With respect to Plaintiffs' claims against these defendants in their individual capacities, to state a claim Plaintiffs must satisfy the two-part test for deliberate indifference: (1) the plaintiff must show a "serious medical need," and (2) the plaintiff must show that the defendant's response to the need was deliberately indifferent. Jett v. Penner, 439 F.3d 1091, 1096 (9th Cir. 2006). Indifference may appear where officials deny, delay, or intentionally interfere with medical treatment. Id. To establish deliberate indifference, a plaintiff must show a purposeful act or failure to act on the part of the defendant and resulting harm. See Shapley v. Nevada Bd. of State Prison Comm'rs, 766 F.2d 404, 407 (9th Cir. 1985). The Court previously dismissed Plaintiffs' deliberate indifference claim because Plaintiffs failed to tie their allegations to a particular defendant. Plaintiffs' FAC now contains specific allegations with respect to both Chernow and Nguyen, which the Court evaluates below.

1. Defendant Chernow

Plaintiffs allege that on the day before Mr. Machado's suicide, Defendant Chernow was the on-duty Facility A Psychologist and was therefore "mandated by established local operating procedures to conduct a direct mental health evaluation when an inmate is in need of possible" Crisis Bed referral and/or emergency admission. (Dkt. No. 45 at ¶ 48.) Plaintiffs further allege that Nurse Timme, who had examined Mr. Machado and assessed him "with a risk for injury with respect to delusional thinking," contacted Chernow regarding the situation, but that Chernow "believed that a formal crisis assessment was not warranted at the time based on her historical knowledge of Decedent, which was based on an evaluation she conducted in July 2011, and the presentation described by RN Timme." (Id. at ¶ 49.)
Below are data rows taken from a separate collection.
(** ** Reading *)

(** The retries of a page fetch; [clients] is the replica at each attempt. *)
Fixpoint fetch_retry (e : venv) (clients : nat -> C) (elem : PageIndexElem) (attempt remaining : nat) : result page :=
  match remaining with
  | O => Ok []
  | S remaining =>
      match fetch_elem (clients attempt) elem with
      | Ok (_, data) => Ok data
      | Panic s => Panic s
      | Err lastErr =>
          if negb (isRetryablePageError lastErr) then Err (EWrap "fetch page" lastErr)
          else if (attempt =? pageFetchRetryAttempts - 1)%nat then Err BusyError
          else if v_done e attempt then Err (EWrap "fetch page" lastErr)
          else fetch_retry e clients elem (S attempt) remaining
      end
  end.

(** [data[pageOffset:]] copied to the caller's buffer. *)
Definition deliver (e : venv) (checked : bool) (p : list byte) (off pageOffset : Z) (data : page) : result (Z * list byte) :=
  if Z.of_nat (length data) <? pageOffset then Panic "slice bounds out of range" else
  let data := drop (Z.to_nat pageOffset) data in
  p' ← journal_mode e checked off (copy_into p data);
  Ok (copied p data, p').

(** Reading a dirty page from the buffer file. *)
Definition buffer_read (e : venv) (f : VFSFile) (pgno bufferOff : Z) : result page :=
  match ws_bufferFile (vf_write f) with
  | None => Err ErrInvalid
  | Some b =>
      _ ← vio e (BufferRead pgno);
      match file_readAt b (vf_pageSize f) bufferOff with
      | (data, None) => Ok data
      | (_, Some err) => Err err
      end
  end.

Definition page_number (off pageSize : Z) : Z := u32 (u32 (off / pageSize) + 1).

(** [p] is the caller's buffer, [off >= 0]; [others n] runs after the check of the
    dirty pages, after the cache lookup and after the fetch. *)
Definition ReadAt (e : venv) (clients : nat -> C) (others : nat -> VFSFile -> VFSFile) (f : VFSFile) (p : list byte) (off : Z)
    : VFSFile * result (Z * list byte) :=
  match pageSizeBytes f with
  | Err err => (f, Err err)
  | Panic s => (f, Panic s)
  | Ok pageSize =>
      let pgno := page_number off pageSize in
      let pageOffset := off mod pageSize in
      match (if ws_writeEnabled (vf_write f) then ws_dirty (vf_write f) !! pgno else None) with
      | Some bufferOff =>
          (f, data ← buffer_read e f pgno bufferOff wrapping "read dirty page from buffer";
              deliver e true p off pageOffset data)
      | None =>
          let f := others 0%nat f in
          match hydrated f with
          | Some h => (f, hydrator_ReadAt e h p off)
          | None =>
              let '(c, hit) := cache_Get (vf_cache f) pgno in
              let f := set_cache c f in
              match hit with
              | Some data => (f, deliver e false p off pageOffset data)
              | None =>
                  let f := others 1%nat f in
                  match vf_index f !! pgno with
                  | None =>
                      if ws_writeEnabled (vf_write f) then (f, Ok (Z.of_nat (length p), replicate (length p) x00))
                      else (f, Err (EMsg "page not found"))
                  | Some elem =>
                      match fetch_retry e clients elem 0 pageFetchRetryAttempts with
                      | Ok data =>
                          let f := others 2%nat f in
                          (set_cache (cache_Add (vf_cache f) pgno data) f, deliver e false p off pageOffset data)
                      | Err err => (others 2%nat f, Err err)
                      | Panic s => (others 2%nat f, Panic s)
                      end
                  end
              end
          end
      end
  end.

Definition size_of {A} (pageSize : Z) (m : gmap Z A) (size : Z) : Z :=
  foldl (fun size (kv : Z * A) => if size <? kv.1 * pageSize then kv.1 * pageSize else size) size (map_to_list m).

Definition FileSize (f : VFSFile) : result Z :=
  pageSize ← pageSizeBytes f;
  Ok (size_of pageSize (ws_dirty (vf_write f))
        (size_of pageSize (rv_pending (vf_view f)) (size_of pageSize (vf_index f) 0))).

(** ** Time travel *)

Section Plan.
Context `{FileInfoSliceOps}.

(** [Hydrator.Disable]. *)
Definition Disable (f : VFSFile) : VFSFile :=
  match hydrated f with Some h => set_hydrator (Some (set_h_complete false h)) f | None => f end.

Definition SetTargetTime (client : C) (f : VFSFile) (timestamp : time) : VFSFile * result () :=
  if time_IsZero timestamp then (f, Err (EMsg "target time required")) else
  match CalcRestorePlan client 0 timestamp with
  | Err err => (f, Err (EWrap "cannot calc restore plan" err))
  | Panic s => (f, Panic s)
  | Ok [] => (f, Err (EMsg "no backup files available"))
  | Ok infos => rebuildIndex client (Disable f) infos (Some timestamp)
  end.

Definition ResetTime (client : C) (f : VFSFile) : VFSFile * result () :=
  match CalcRestorePlan client 0 0 with
  | Err err => (f, Err (EWrap "cannot calc restore plan" err))
  | Panic s => (f, Panic s)
  | Ok [] => (f, Err (EMsg "no backup files available"))
  | Ok infos => rebuildIndex client f infos None
  end.

(** ** Opening *)

(** [clients] is the replica at each attempt; a read-only file waits for the first
    backup until the context is done. *)
Fixpoint waitForRestorePlan_loop (e : venv) (clients : nat -> C) (attempt fuel : nat) : option (result (list FileInfo)) :=
  match fuel with
  | O => None
  | S fuel =>
      match CalcRestorePlan (clients attempt) 0 0 with
      | Ok infos => Some (Ok infos)
      | Panic s => Some (Panic s)
      | Err err =>
          if negb (errors_Is err ErrTxNotAvailable) then Some (Err (EWrap "cannot calc restore plan" err))
          else if v_done e attempt then Some (Err (EWrap "no backup files available" ErrCanceled))
          else waitForRestorePlan_loop e clients (S attempt) fuel
      end
  end.

Definition waitForRestorePlan (e : venv) (clients : nat -> C) (writeEnabled : bool) (fuel : nat)
    : option (result (list FileInfo)) :=
  if writeEnabled then Some (CalcRestorePlan (clients 0%nat) 0 0) else waitForRestorePlan_loop e clients 0 fuel.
The FAC adequately alleges that Mr. Machado presented a serious medical need on October 23, 2011. A serious medical need exists if the failure to treat could result in further significant injury or the "unnecessary and wanton infliction of pain." Estelle v. Gamble, 429 U.S. 97, 104 (1976). "A heightened suicide risk or an attempted suicide is a serious medical need." Conn v. City of Reno, 591 F.3d 1081, 1095 (9th Cir. 2010) cert. granted, judgment vacated sub nom. City of Reno, Nev. v. Conn, 131 S.Ct. 1812 (U.S. 2011) and opinion reinstated, 658 F.3d 897 (9th Cir. 2011) (internal citation omitted); see also Yocom v. Grounds, No. 11-5741, 2012 WL 2254221, at *6 (N.D. Cal. June 14, 2012) ("Plaintiff's history of mental illness and his hospitalization show a serious medical need.").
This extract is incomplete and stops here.